§ Directions for this task:
Return the following from the records below: each line, word for word, starting with the line that contains "Lemma byte_val_range c" and going on through the line that contains "Lemma bytes_of_bytes l", with nothing outside that range.

(Collected data entries)
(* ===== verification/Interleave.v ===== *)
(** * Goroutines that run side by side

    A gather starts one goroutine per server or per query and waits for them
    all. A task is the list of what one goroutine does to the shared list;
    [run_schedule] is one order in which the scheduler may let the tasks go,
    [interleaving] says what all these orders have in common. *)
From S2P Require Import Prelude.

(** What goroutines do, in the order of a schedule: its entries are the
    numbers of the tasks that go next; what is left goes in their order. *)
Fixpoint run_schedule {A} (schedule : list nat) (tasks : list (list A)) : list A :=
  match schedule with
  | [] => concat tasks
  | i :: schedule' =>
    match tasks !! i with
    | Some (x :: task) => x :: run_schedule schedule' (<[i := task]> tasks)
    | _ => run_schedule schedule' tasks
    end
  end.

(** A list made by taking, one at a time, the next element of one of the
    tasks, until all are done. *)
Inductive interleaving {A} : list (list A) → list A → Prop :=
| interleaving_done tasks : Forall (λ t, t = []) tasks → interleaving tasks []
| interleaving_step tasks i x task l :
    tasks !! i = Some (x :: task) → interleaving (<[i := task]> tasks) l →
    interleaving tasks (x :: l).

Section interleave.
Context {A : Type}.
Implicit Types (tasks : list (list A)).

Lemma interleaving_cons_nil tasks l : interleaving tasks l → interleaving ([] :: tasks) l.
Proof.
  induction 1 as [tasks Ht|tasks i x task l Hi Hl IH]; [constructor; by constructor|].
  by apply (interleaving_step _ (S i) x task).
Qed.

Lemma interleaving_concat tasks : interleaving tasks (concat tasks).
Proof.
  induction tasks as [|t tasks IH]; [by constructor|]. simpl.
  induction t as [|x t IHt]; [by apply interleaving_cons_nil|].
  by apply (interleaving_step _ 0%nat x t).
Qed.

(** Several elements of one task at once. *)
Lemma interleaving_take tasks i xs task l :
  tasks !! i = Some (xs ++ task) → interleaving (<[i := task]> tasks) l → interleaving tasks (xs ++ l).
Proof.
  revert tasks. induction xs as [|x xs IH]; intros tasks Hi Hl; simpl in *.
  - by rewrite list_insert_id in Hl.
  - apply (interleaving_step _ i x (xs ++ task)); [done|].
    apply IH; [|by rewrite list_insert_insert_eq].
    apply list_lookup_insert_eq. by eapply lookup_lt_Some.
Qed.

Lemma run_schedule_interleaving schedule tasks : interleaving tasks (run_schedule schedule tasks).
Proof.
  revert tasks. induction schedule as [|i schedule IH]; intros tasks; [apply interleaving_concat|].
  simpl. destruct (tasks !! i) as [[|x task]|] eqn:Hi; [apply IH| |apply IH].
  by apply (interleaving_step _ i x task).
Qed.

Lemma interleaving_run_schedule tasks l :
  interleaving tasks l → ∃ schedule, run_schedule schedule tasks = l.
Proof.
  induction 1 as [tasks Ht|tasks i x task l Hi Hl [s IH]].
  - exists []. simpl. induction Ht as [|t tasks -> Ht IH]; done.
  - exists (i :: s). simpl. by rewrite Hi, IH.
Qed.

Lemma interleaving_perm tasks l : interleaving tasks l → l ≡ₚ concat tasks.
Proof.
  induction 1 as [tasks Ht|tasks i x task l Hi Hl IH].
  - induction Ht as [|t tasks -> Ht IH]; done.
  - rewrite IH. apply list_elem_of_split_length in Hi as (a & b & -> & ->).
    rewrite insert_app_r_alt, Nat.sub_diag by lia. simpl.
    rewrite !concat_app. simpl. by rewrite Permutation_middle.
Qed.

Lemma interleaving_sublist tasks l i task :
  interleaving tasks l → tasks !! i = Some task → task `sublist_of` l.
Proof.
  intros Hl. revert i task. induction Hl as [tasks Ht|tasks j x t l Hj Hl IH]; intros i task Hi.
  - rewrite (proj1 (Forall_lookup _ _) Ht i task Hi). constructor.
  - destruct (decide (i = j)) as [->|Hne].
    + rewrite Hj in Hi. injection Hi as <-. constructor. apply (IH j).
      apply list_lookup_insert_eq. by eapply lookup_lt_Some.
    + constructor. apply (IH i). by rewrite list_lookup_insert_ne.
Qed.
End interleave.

==

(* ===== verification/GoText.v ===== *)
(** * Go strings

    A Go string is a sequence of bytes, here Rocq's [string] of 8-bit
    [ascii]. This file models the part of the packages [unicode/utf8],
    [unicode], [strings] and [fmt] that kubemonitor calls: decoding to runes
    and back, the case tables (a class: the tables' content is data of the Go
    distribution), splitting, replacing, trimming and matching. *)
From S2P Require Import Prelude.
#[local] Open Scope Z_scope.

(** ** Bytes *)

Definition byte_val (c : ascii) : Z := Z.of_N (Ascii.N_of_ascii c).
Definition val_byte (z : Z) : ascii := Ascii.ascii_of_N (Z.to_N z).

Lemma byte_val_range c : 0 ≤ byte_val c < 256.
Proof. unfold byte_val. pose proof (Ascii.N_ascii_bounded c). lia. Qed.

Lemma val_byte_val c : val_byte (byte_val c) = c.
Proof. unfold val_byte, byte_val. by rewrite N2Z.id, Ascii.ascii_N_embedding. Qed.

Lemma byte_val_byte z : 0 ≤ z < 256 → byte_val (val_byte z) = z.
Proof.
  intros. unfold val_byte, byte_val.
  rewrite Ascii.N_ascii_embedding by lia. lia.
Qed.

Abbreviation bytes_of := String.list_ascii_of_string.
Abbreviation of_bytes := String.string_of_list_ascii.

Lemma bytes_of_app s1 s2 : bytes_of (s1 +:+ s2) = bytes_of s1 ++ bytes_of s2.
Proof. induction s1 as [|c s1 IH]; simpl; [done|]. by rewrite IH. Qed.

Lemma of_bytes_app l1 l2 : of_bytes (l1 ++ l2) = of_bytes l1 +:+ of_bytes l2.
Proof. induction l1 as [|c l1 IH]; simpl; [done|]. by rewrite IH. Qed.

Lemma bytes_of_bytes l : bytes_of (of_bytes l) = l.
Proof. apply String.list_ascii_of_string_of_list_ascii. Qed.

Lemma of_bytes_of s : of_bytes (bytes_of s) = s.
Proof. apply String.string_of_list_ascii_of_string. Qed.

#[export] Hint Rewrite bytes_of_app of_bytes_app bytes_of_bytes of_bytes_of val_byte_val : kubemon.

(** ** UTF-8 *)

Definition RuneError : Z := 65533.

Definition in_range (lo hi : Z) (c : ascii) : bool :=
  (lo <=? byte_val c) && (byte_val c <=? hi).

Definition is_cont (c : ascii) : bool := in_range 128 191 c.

§ Solution to this problem:
Lemma byte_val_range c : 0 ≤ byte_val c < 256.
Proof. unfold byte_val. pose proof (Ascii.N_ascii_bounded c). lia. Qed.

Lemma val_byte_val c : val_byte (byte_val c) = c.
Proof. unfold val_byte, byte_val. by rewrite N2Z.id, Ascii.ascii_N_embedding. Qed.

Lemma byte_val_byte z : 0 ≤ z < 256 → byte_val (val_byte z) = z.
Proof.
  intros. unfold val_byte, byte_val.
  rewrite Ascii.N_ascii_embedding by lia. lia.
Qed.

Abbreviation bytes_of := String.list_ascii_of_string.
Abbreviation of_bytes := String.string_of_list_ascii.

Lemma bytes_of_app s1 s2 : bytes_of (s1 +:+ s2) = bytes_of s1 ++ bytes_of s2.
Proof. induction s1 as [|c s1 IH]; simpl; [done|]. by rewrite IH. Qed.

Lemma of_bytes_app l1 l2 : of_bytes (l1 ++ l2) = of_bytes l1 +:+ of_bytes l2.
Proof. induction l1 as [|c l1 IH]; simpl; [done|]. by rewrite IH. Qed.

Lemma bytes_of_bytes l : bytes_of (of_bytes l) = l.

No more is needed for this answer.